■ YOUR INSTRUCTIONS
Restate word for word the lines in the listing below, starting at the line containing "(wkl = workload) end));" and ending at the line containing "(** [_query_inside] *)", both included; leave out the rest.

■ GIVEN INFORMATION
(* ===== verification/Dispatcher.v ===== *)
(** * Dispatch contexts of AutoTVM ([python/tvm/autotvm/task/dispatcher.py])

    The stack of contexts that templates query for a configuration. Contexts and configurations
    are mutable objects that are shared: a context is a reference to the store of contexts, which
    holds its [_old_ctx] link, and a configuration is a reference to the store of configurations. *)

From S2P Require Import Prelude PyDict PyStr PyFloat.

Section dispatcher.
(** Workloads (hashable tuples) *)
Context {W : Type} `{EqDecision W}.

(** [np.mean] of the costs *)
Variable mean : list float → float.

(** The text of the warning for a target and a workload *)
Variable warning : string → option W → string.

(** [_env.GLOBAL_SCOPE.silent] *)
Variable silent : bool.

Record Target := { tg_str : string; tg_model : string; tg_keys : list string }.

(** [str(target)]; a target may be [None]. *)
Definition target_str (t : option Target) : string :=
  match t with Some t => tg_str t | None => "None" end.

(** A reference to a configuration object *)
Definition cfg := nat.

Record cfg_obj := {
  co_fallback : bool;              (* a [FallbackConfigEntity] *)
  co_cost : option float;
  co_workload : option W
}.

Record MeasureInput := { mi_target : Target; mi_workload : option W; mi_config : cfg }.
Record MeasureResult := { mr_costs : list float; mr_error_no : Z }.

#[local] Abbreviation best_map := (dict (string * option W) (MeasureInput * MeasureResult)).

Inductive ctx_kind :=
| ApplyConfig (config : cfg) (workload : option W)
| ApplyHistoryBest (best_by_targetkey best_by_model : best_map) (best_user_defined : dict (string * option W) cfg)
| FallbackContext (memory : dict (string * option W) cfg)
| ApplyGraphBest (records : list (MeasureInput * MeasureResult)) (counter : nat)
    (global_cfg_dict : dict (string * option W) cfg).

Record context := { c_old : option nat; c_kind : ctx_kind }.

Record world := {
  w_ctxs : list context;
  w_current : option nat;          (* [DispatchContext.current] *)
  w_cfgs : list cfg_obj;
  w_warnings : list string         (* [DispatchContext.warning_messages] *)
}.

Definition with_ctxs l (w : world) : world :=
  {| w_ctxs := l; w_current := w_current w; w_cfgs := w_cfgs w; w_warnings := w_warnings w |}.
Definition with_current c (w : world) : world :=
  {| w_ctxs := w_ctxs w; w_current := c; w_cfgs := w_cfgs w; w_warnings := w_warnings w |}.
Definition with_cfgs l (w : world) : world :=
  {| w_ctxs := w_ctxs w; w_current := w_current w; w_cfgs := l; w_warnings := w_warnings w |}.
Definition with_warnings l (w : world) : world :=
  {| w_ctxs := w_ctxs w; w_current := w_current w; w_cfgs := w_cfgs w; w_warnings := l |}.

Definition get_ctx (id : nat) : M world context :=
  w ← get_st; lift (of_option AttributeError (w_ctxs w !! id)).

Definition set_kind (id : nat) (k : ctx_kind) : M world unit :=
  modify (λ w, with_ctxs (alter (λ c, {| c_old := c_old c; c_kind := k |}) id (w_ctxs w)) w).

(** [FallbackConfigEntity()] *)
Definition new_fallback_cfg : M world cfg :=
  w ← get_st;
  _ ← put_st (with_cfgs (w_cfgs w ++ [{| co_fallback := true; co_cost := None; co_workload := None |}]) w);
  mret (length (w_cfgs w)).

Definition set_cost (c : cfg) (x : float) : M world unit :=
  modify (λ w, with_cfgs (alter (λ o, {| co_fallback := co_fallback o; co_cost := Some x;
                                         co_workload := co_workload o |}) c (w_cfgs w)) w).
Definition set_workload (c : cfg) (wl : option W) : M world unit :=
  modify (λ w, with_cfgs (alter (λ o, {| co_fallback := co_fallback o; co_cost := co_cost o;
                                         co_workload := wl |}) c (w_cfgs w)) w).

(** ** Making, entering and leaving contexts *)

(** [DispatchContext.__init__] *)
Definition new_ctx (k : ctx_kind) : M world nat :=
  w ← get_st;
  _ ← put_st (with_ctxs (w_ctxs w ++ [{| c_old := w_current w; c_kind := k |}]) w);
  mret (length (w_ctxs w)).

Definition ctx_enter (id : nat) : M world unit :=
  w ← get_st;
  _ ← put_st (with_ctxs (alter (λ c, {| c_old := w_current w; c_kind := c_kind c |}) id (w_ctxs w)) w);
  modify (with_current (Some id)).

Definition ctx_exit (id : nat) : M world unit :=
  c ← get_ctx id;
  modify (with_current (c_old c)).

(** [DispatchContext.current = FallbackContext()] at import *)
Definition world_init : world :=
  {| w_ctxs := [{| c_old := None; c_kind := FallbackContext [] |}]; w_current := Some 0%nat;
     w_cfgs := []; w_warnings := [] |}.

(** ** [ApplyHistoryBest.load] *)

Definition cost_of (r : MeasureInput * MeasureResult) : float := mean (mr_costs r.2).

(** [np.mean(other_res.costs) > np.mean(res.costs)] *)
Definition beats (r other : MeasureInput * MeasureResult) : bool := flt (cost_of r) (cost_of other).

Definition load_key (r : MeasureInput * MeasureResult) (best : best_map) (k : string) : best_map :=
  let key := (k, mi_workload r.1) in
  match dget best key with
  | None => dset best key r
  | Some other => if beats r other then dset best key r else best
  end.

Definition load_model (r : MeasureInput * MeasureResult) (best : best_map) : best_map :=
  let model := tg_model (mi_target r.1) in
  let key := (model, mi_workload r.1) in
  match dget best key with
  | None => if String.eqb model "unknown" then best else dset best key r
  | Some other => if beats r other then dset best key r else best
  end.

Definition load_record (maps : best_map * best_map) (r : MeasureInput * MeasureResult)
    : best_map * best_map :=
  let '(by_key, by_model) := maps in
  if negb (mr_error_no r.2 =? 0) then maps
  else (foldl (load_key r) by_key (tg_keys (mi_target r.1)), load_model r by_model).

Definition load_records (maps : best_map * best_map) (records : list (MeasureInput * MeasureResult))
    : best_map * best_map :=
  foldl load_record maps records.

Definition history_load (id : nat) (records : list (MeasureInput * MeasureResult)) : M world unit :=
  c ← get_ctx id;
  match c_kind c with
  | ApplyHistoryBest by_key by_model user =>
      let '(by_key, by_model) := load_records (by_key, by_model) records in
      set_kind id (ApplyHistoryBest by_key by_model user)
  | _ => raise AttributeError
  end.

(** [ApplyHistoryBest(records)] *)
Definition new_history (records : list (MeasureInput * MeasureResult)) : M world nat :=
  id ← new_ctx (ApplyHistoryBest [] [] []);
  _ ← history_load id records;
  mret id.

(** ** [update] *)

Definition ctx_update (id : nat) (target : option Target) (workload : option W) (c : cfg)
    : M world unit :=
  ctx ← get_ctx id;
  match c_kind ctx with
  | ApplyConfig _ _ => set_kind id (ApplyConfig c workload)
  | ApplyHistoryBest by_key by_model user =>
      match target with
      | None => raise AttributeError
      | Some t =>
          _ ← set_cost c fzero;
          let user := dset user (tg_model t, workload) c in
          set_kind id (ApplyHistoryBest by_key by_model
            (foldl (λ user k, dset user (k, workload) c) user (tg_keys t)))
      end
  | FallbackContext memory => set_kind id (FallbackContext (dset memory (target_str target, workload) c))
  | ApplyGraphBest records counter global =>
      set_kind id (ApplyGraphBest records counter (dset global (target_str target, workload) c))
  end.

(** ** [query] *)

(** [ApplyHistoryBest._query_inside] on a target *)
Definition history_query (by_key by_model : best_map) (user : dict (string * option W) cfg) (t : Target)
    (workload : option W) : option cfg :=
  let pick (best : best_map) k :=
    match dget user (k, workload) with
    | Some c => Some c
    | None => mi_config ∘ fst <$> dget best (k, workload)
    end in
  match pick by_model (tg_model t) with
  | Some c => Some c
  | None => foldl (λ found k, match found with Some c => Some c | None => pick by_key k end)
              None (tg_keys t)
  end.

Definition fallback_query (id : nat) (memory : dict (string * option W) cfg) (target : option Target)
    (workload : option W) : M world cfg :=
  let key := (target_str target, workload) in
  match dget memory key with
  | Some c => mret c
  | None =>
      w ← get_st;
      let msg := warning (target_str target) workload in
      _ ← (if silent || bool_decide (msg ∈ w_warnings w) then mret tt
           else modify (λ w, with_warnings (msg :: w_warnings w) w));
      c ← new_fallback_cfg;
      _ ← set_kind id (FallbackContext (dset memory key c));
      mret c
  end.

Definition graph_query (id : nat) records counter (global : dict (string * option W) cfg) (target : option Target)
    (workload : option W) : M world cfg :=
  match records !! counter with
  | Some (inp, _) =>
      let c := mi_config inp in
      let wkl := mi_workload inp in
      _ ← lift (py_assert (match workload with None => true | Some _ => bool_decide (wkl = workload) end));
      _ ← set_kind id (ApplyGraphBest records (S counter) global);
      _ ← ctx_update id target wkl c;
      _ ← set_workload c wkl;
      mret c
  | None =>
      let key := (target_str target, workload) in
      match dget global key with
      | Some c => mret c
      | None =>
          c ← new_fallback_cfg;
          _ ← set_kind id (ApplyGraphBest records counter (dset global key c));
          mret c
      end
  end.

(** [_query_inside] *)
Definition query_inside (id : nat) (target : option Target) (workload : option W)
    : M world (option cfg) :=
  ctx ← get_ctx id;
  match c_kind ctx with
  | ApplyConfig c _ => _ ← set_kind id (ApplyConfig c workload); mret (Some c)
  | ApplyHistoryBest by_key by_model user =>
      match target with
      | None => raise RuntimeError
      | Some t => mret (history_query by_key by_model user t workload)
      end
  | FallbackContext memory => c ← fallback_query id memory target workload; mret (Some c)
  | ApplyGraphBest records counter global =>
      c ← graph_query id records counter global target workload; mret (Some c)
  end.

(** [query]: the answer of the context, or of the contexts above it. *)
Fixpoint query (fuel : nat) (id : nat) (target : option Target) (workload : option W)
    : M world cfg :=
  match fuel with
  | O => raise OutOfFuel
  | S fuel =>
      ret ← query_inside id target workload;
      match ret with
      | Some c => mret c
      | None =>
          ctx ← get_ctx id;
          match c_old ctx with
          | None => raise AttributeError
          | Some old => query fuel old target workload
          end
      end
  end.

(** [clear_fallback_cache] *)
Definition clear_cache (id : nat) (memory : dict (string * option W) cfg) (target : option Target)
    (workload : option W) : M world unit :=
  let key := (target_str target, workload) in
  if dmem memory key then set_kind id (FallbackContext (ddel memory key)) else mret tt.

Fixpoint clear_fallback_cache (fuel : nat) (id : nat) (target : option Target) (workload : option W)
    : M world unit :=
  match fuel with
  | O => raise OutOfFuel
  | S fuel =>
      ctx ← get_ctx id;
      match c_kind ctx with
      | FallbackContext memory => clear_cache id memory target workload
      | _ =>
          match c_old ctx with
          | None => raise AttributeError
          | Some old => clear_fallback_cache fuel old target workload
          end
      end
  end.
End dispatcher.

■ RESULT
      _ ← lift (py_assert (match workload with None => true | Some _ => bool_decide (wkl = workload) end));
      _ ← set_kind id (ApplyGraphBest records (S counter) global);
      _ ← ctx_update id target wkl c;
      _ ← set_workload c wkl;
      mret c
  | None =>
      let key := (target_str target, workload) in
      match dget global key with
      | Some c => mret c
      | None =>
          c ← new_fallback_cfg;
          _ ← set_kind id (ApplyGraphBest records counter (dset global key c));
          mret c
      end
  end.

(** [_query_inside] *)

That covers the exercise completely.